(* ===== verification/SockBuf.v ===== *)
(** Socket buffers: the second half of sys/kern/uipc_socket2.c and the macros of
    sys/sys/socketvar.h, on the mbufs of Mbuf.v.

    [sb_mb] is the list of the records ([m_nextpkt]), each a chain of mbufs
    ([m_next]); a record is never the null pointer.  The select and timeout
    fields, which only the sleeping routines use, are left out. *)
From stdpp Require Import base numbers list gmap strings.
From Stdlib Require Import ZArith Lia.
From S2P Require Import Prelude Rmap Mbuf.

Module SockBuf.
Import Mbuf.

(** ** Data *)

Definition MSIZE : Z := 128.
Definition MT_SONAME : Z := 8.
Definition MT_CONTROL : Z := 14.
Definition MT_OOBDATA : Z := 15.
Definition SB_LOCK : Z := 0x01.
Definition SB_MAX : Z := 64 * 1024.
Definition ENOBUFS : Z := 55.

Record sockbuf := Sb {
  sb_cc : Z;
  sb_hiwat : Z;
  sb_mbcnt : Z;
  sb_mbmax : Z;
  sb_lowat : Z;
  sb_mb : list chain;
  sb_flags : Z
}.

Definition set_counts (sb : sockbuf) (cc mbcnt : Z) : sockbuf :=
  Sb cc (sb_hiwat sb) mbcnt (sb_mbmax sb) (sb_lowat sb) (sb_mb sb) (sb_flags sb).
Definition set_mb (sb : sockbuf) (l : list chain) : sockbuf :=
  Sb (sb_cc sb) (sb_hiwat sb) (sb_mbcnt sb) (sb_mbmax sb) (sb_lowat sb) l (sb_flags sb).
Definition set_limits (sb : sockbuf) (hiwat mbmax lowat : Z) : sockbuf :=
  Sb (sb_cc sb) hiwat (sb_mbcnt sb) mbmax lowat (sb_mb sb) (sb_flags sb).

(** What an mbuf counts for in [sb_mbcnt]. *)
Definition mbsize (m : mbuf) : Z := MSIZE + (if is_ext m then ext_size m else 0).

Definition sballoc (sb : sockbuf) (m : mbuf) : sockbuf :=
  set_counts sb (u32 (sb_cc sb + m_len m)) (u32 (sb_mbcnt sb + mbsize m)).
Definition sbfree (sb : sockbuf) (m : mbuf) : sockbuf :=
  set_counts sb (u32 (sb_cc sb - m_len m)) (u32 (sb_mbcnt sb - mbsize m)).
Definition sbspace (sb : sockbuf) : Z := Z.min (s32 (sb_hiwat sb - sb_cc sb)) (s32 (sb_mbmax sb - sb_mbcnt sb)).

- [Instructions to follow]: Produce the material again exactly as it is shown above.

- [Problem solution]:
(* ===== verification/SockBuf.v ===== *)
(** Socket buffers: the second half of sys/kern/uipc_socket2.c and the macros of
    sys/sys/socketvar.h, on the mbufs of Mbuf.v.

    [sb_mb] is the list of the records ([m_nextpkt]), each a chain of mbufs
    ([m_next]); a record is never the null pointer.  The select and timeout
    fields, which only the sleeping routines use, are left out. *)
From stdpp Require Import base numbers list gmap strings.
From Stdlib Require Import ZArith Lia.
From S2P Require Import Prelude Rmap Mbuf.

Module SockBuf.
Import Mbuf.

(** ** Data *)

Definition MSIZE : Z := 128.
Definition MT_SONAME : Z := 8.
Definition MT_CONTROL : Z := 14.
Definition MT_OOBDATA : Z := 15.
Definition SB_LOCK : Z := 0x01.
Definition SB_MAX : Z := 64 * 1024.
Definition ENOBUFS : Z := 55.

Record sockbuf := Sb {
  sb_cc : Z;
  sb_hiwat : Z;
  sb_mbcnt : Z;
  sb_mbmax : Z;
  sb_lowat : Z;
  sb_mb : list chain;
  sb_flags : Z
}.

Definition set_counts (sb : sockbuf) (cc mbcnt : Z) : sockbuf :=
  Sb cc (sb_hiwat sb) mbcnt (sb_mbmax sb) (sb_lowat sb) (sb_mb sb) (sb_flags sb).
Definition set_mb (sb : sockbuf) (l : list chain) : sockbuf :=
  Sb (sb_cc sb) (sb_hiwat sb) (sb_mbcnt sb) (sb_mbmax sb) (sb_lowat sb) l (sb_flags sb).
Definition set_limits (sb : sockbuf) (hiwat mbmax lowat : Z) : sockbuf :=
  Sb (sb_cc sb) hiwat (sb_mbcnt sb) mbmax lowat (sb_mb sb) (sb_flags sb).

(** What an mbuf counts for in [sb_mbcnt]. *)
Definition mbsize (m : mbuf) : Z := MSIZE + (if is_ext m then ext_size m else 0).

Definition sballoc (sb : sockbuf) (m : mbuf) : sockbuf :=
  set_counts sb (u32 (sb_cc sb + m_len m)) (u32 (sb_mbcnt sb + mbsize m)).
Definition sbfree (sb : sockbuf) (m : mbuf) : sockbuf :=
  set_counts sb (u32 (sb_cc sb - m_len m)) (u32 (sb_mbcnt sb - mbsize m)).
Definition sbspace (sb : sockbuf) : Z := Z.min (s32 (sb_hiwat sb - sb_cc sb)) (s32 (sb_mbmax sb - sb_mbcnt sb)).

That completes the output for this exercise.